Sunday, 26 February 2017

StAnza is coming!

With a myriad of poetry events to suit every taste, fabulous venues and a terrific social scene, all in the lovely setting of St Andrews, StAnza has become one of the foremost poetry festivals around. This year, it's running from 1st to 5th March, and you can browse the extensive programme here. I wish I could make it up there myself. Maybe next year, Matthew, maybe next year...

Friday, 17 February 2017

Understated and underrated, Stuart Pickford's Swimming with Jellyfish

Rather than throwing all sorts of fireworks and overt technical virtuosity at his poems, Stuart Pickford specialises in the tightrope-walking art of simplicity. 

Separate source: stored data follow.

(** A template without a tag. *)
Lemma parseTemplate_literal (unparsed : string) (fuel : nat) :
  JS.includes unparsed OPEN = false ->
  (String.length unparsed < fuel)%nat ->
  parseTemplate fuel unparsed options
  = Ok (HEADER ++ escapeLiteral unparsed ++ FOOTER).
Proof.
  intros Hfree Hfuel. unfold parseTemplate.
  assert (E : parseFrom (String.length unparsed + 1) options unparsed 0 HEADER
              = Ok (HEADER ++ escapeLiteral unparsed ++ FOOTER)).
  { assert (L := parseFrom_literal options unparsed EmptyString EmptyString 1 HEADER).
    rewrite append_empty_r in L. cbn [append] in L.
    change (JS.len EmptyString) with 0 in L. rewrite L.
    - rewrite parseFrom_end by lia. now rewrite append_assoc.
    - intros k _. now apply no_occurrence. }
  rewrite <- E. apply more_fuel; [lia | rewrite E; discriminate].
Qed.

(** A template with one tag between two runs of literal text: [pre], the
    open delimiter, then [rest], which holds the tag and the text after
    it. *)
Lemma parseFrom_one_tag (pre rest : string) (e f : nat) :
  let unparsed := pre ++ OPEN ++ rest in
  let k := tagKind d (JS.head rest) in
  let inner := JS.drop (markerWidth k) rest in
  let body := JS.take e inner in
  let post := JS.drop (e + String.length (closeMarker d k)) inner in
  OPEN ++ rest <> EmptyString ->
  JS.indexOf unparsed OPEN 0 = JS.len pre ->
  JS.search (closeMarker d k) inner 0 = Some e ->
  JS.includes post OPEN = false ->
  (String.length post < f)%nat ->
  parseFrom (String.length pre + S f) options unparsed 0 HEADER
  = do child <- match k with
                | KImport => getTemplate f options (importName body)
                | _ => Ok EmptyString
                end;
    Ok (HEADER ++ escapeLiteral pre ++ tagCode k body child
               ++ escapeLiteral post ++ FOOTER).
Proof.
  intros unparsed k inner body post Hne Hfirst Hclose Hfree Hf.
  assert (L := parseFrom_literal options pre EmptyString (OPEN ++ rest) (S f) HEADER).
  cbn [append] in L. change (JS.len EmptyString) with 0 in L.
  fold unparsed in L. rewrite L by (apply first_occurrence; exact Hfirst).
  clear L.
  assert (T := parseFrom_tag options pre rest f (HEADER ++ escapeLiteral pre) Hne).
  cbv zeta in T. fold d OPEN unparsed k inner in T. rewrite T. clear T.
  rewrite Hclose. fold body.
  (* the text after the tag *)
  destruct (search_some _ _ _ Hclose) as (Hlen & _ & _).
  set (w := markerWidth k) in *.
  set (m := String.length (closeMarker d k)) in *.
  assert (Hw : (w <= String.length rest)%nat).
  { subst w k. unfold tagKind.
    destruct rest as [|c rest']; [reflexivity|].
    repeat match goal with |- context [if ?b then _ else _] => destruct b end;
      cbn [markerWidth String.length]; lia. }
  assert (Hin : String.length inner = (String.length rest - w)%nat)
    by (subst inner; apply length_drop).
  set (seen := pre ++ OPEN ++ JS.take (w + e + m) rest).
  assert (U : unparsed = seen ++ post ++ EmptyString).
  { subst seen post inner unparsed. rewrite append_empty_r, drop_drop.
    rewrite !append_assoc. do 2 f_equal.
    replace (w + (e + m))%nat with (w + e + m)%nat by lia.
    now rewrite take_drop. }
  assert (C : JS.len pre + JS.len OPEN + Z.of_nat w + Z.of_nat e
              + JS.len (closeMarker d k) = JS.len seen).
  { subst seen. rewrite !len_append.
    replace (JS.len (JS.take (w + e + m) rest)) with (Z.of_nat (w + e + m))
      by (unfold JS.len; rewrite length_take; lia).
    replace (JS.len (closeMarker d k)) with (Z.of_nat m) by reflexivity.
    lia. }
  rewrite C.
  assert (R : forall parsed,
             parseFrom f options unparsed (JS.len seen) parsed
             = Ok (parsed ++ escapeLiteral post ++ FOOTER)).
  { intros parsed. rewrite U.
    assert (Hsplit : f = (String.length post + S (f - String.length post - 1))%nat)
      by lia.
    rewrite Hsplit at 1.
    rewrite parseFrom_literal.
    - rewrite parseFrom_end.
      + now rewrite append_assoc.
      + rewrite append_empty_r. lia.
    - intros j _. rewrite append_empty_r. now apply no_occurrence. }
  destruct k; cbn [bind]; try (rewrite R; now rewrite !append_assoc).
  destruct (getTemplate f options (importName body)); cbn [bind]; try reflexivity.
  rewrite R. now rewrite !append_assoc.
Qed.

Throughout Swimming with Jellyfish (Smith-Doorstep, 2016), his second full collection, Pickford demonstrates over and over again that straightforward language can actually heighten the dramatic tension of a poem when in the hands of a special talent. It’s often forgotten that such simplicity can be more laden with danger than supposedly riskier poetic techniques, as failure tends to be starker when undecorated.  

Pickford’s main thematic concern is the cycles of life. In this respect, he’s especially strong on fathers and sons. Individual poems provide delicious portrayals of such relationships, as in “Cocker”:

“My dad called me Cocker
when I was young, not son.
I didn’t want my friends
to hear him say it.
Then, for years, nothing.
But recently, kneeling
to pick up his legs
to swing them into the footwell,
the word’s come back”

Within this piece, there’s a gorgeous, painful evocation of the son’s shifting perspective and changing role as time goes by. Layers of dramatic riches and tension are imperceptibly peeled back.

Moreover, thematic complexity is heightened further once individual poems are compared and contrasted within the context of the collection as a whole. For example, the above-mentioned “Cocker” connects beautifully with “The End of George’s Last Football Season”, in which the speaker is now a father instead of a son, before one specific father is united with umpteen others:

“…as I drive out of town, every rec
Is haunted by a dad watching his son…”

Pickford reaches beyond the incident in question, using it as a point of departure for an imaginative journey. However, his generalising statement would be far less powerful without its preceding anecdote. Both add to each other.

Swimming with Jellyfish doesn’t yet seem to have attracted the critical acclaim that it merits. Understated and underrated, Stuart Pickford’s poetry deserves a wide readership. Here’s hoping this collection becomes a slow-burning success. 

Friday, 10 February 2017

Letting go

And so the time has come to let the poems go. Some of them have been with me for well over a decade, while others only pitched up a few months ago. They've all been pretty decent company through thick and thin, these landmarks in my life. I just hope they find some new friends when the book comes out in June...

Sunday, 5 February 2017

Will Harris' poetry blog

Thanks are due to Helena Nelson for pointing me (via Twitter and Facebook) in the direction of Will Harris' poetry blog. I was already an admirer of the examples of Harris' verse that I'd spotted in magazines - it demonstrates an excellent eye for a turn of phrase and a striking cadence - but I hadn't picked up on his blog.

It turns out that Harris writes great prose too, an ease of reading combined with a layered depth. What's more, he's capable of denouncing racism in one post and drawing out the riches of Larkin's poetry in another. From my perspective, that's impressive and coherent. This is a blog to follow!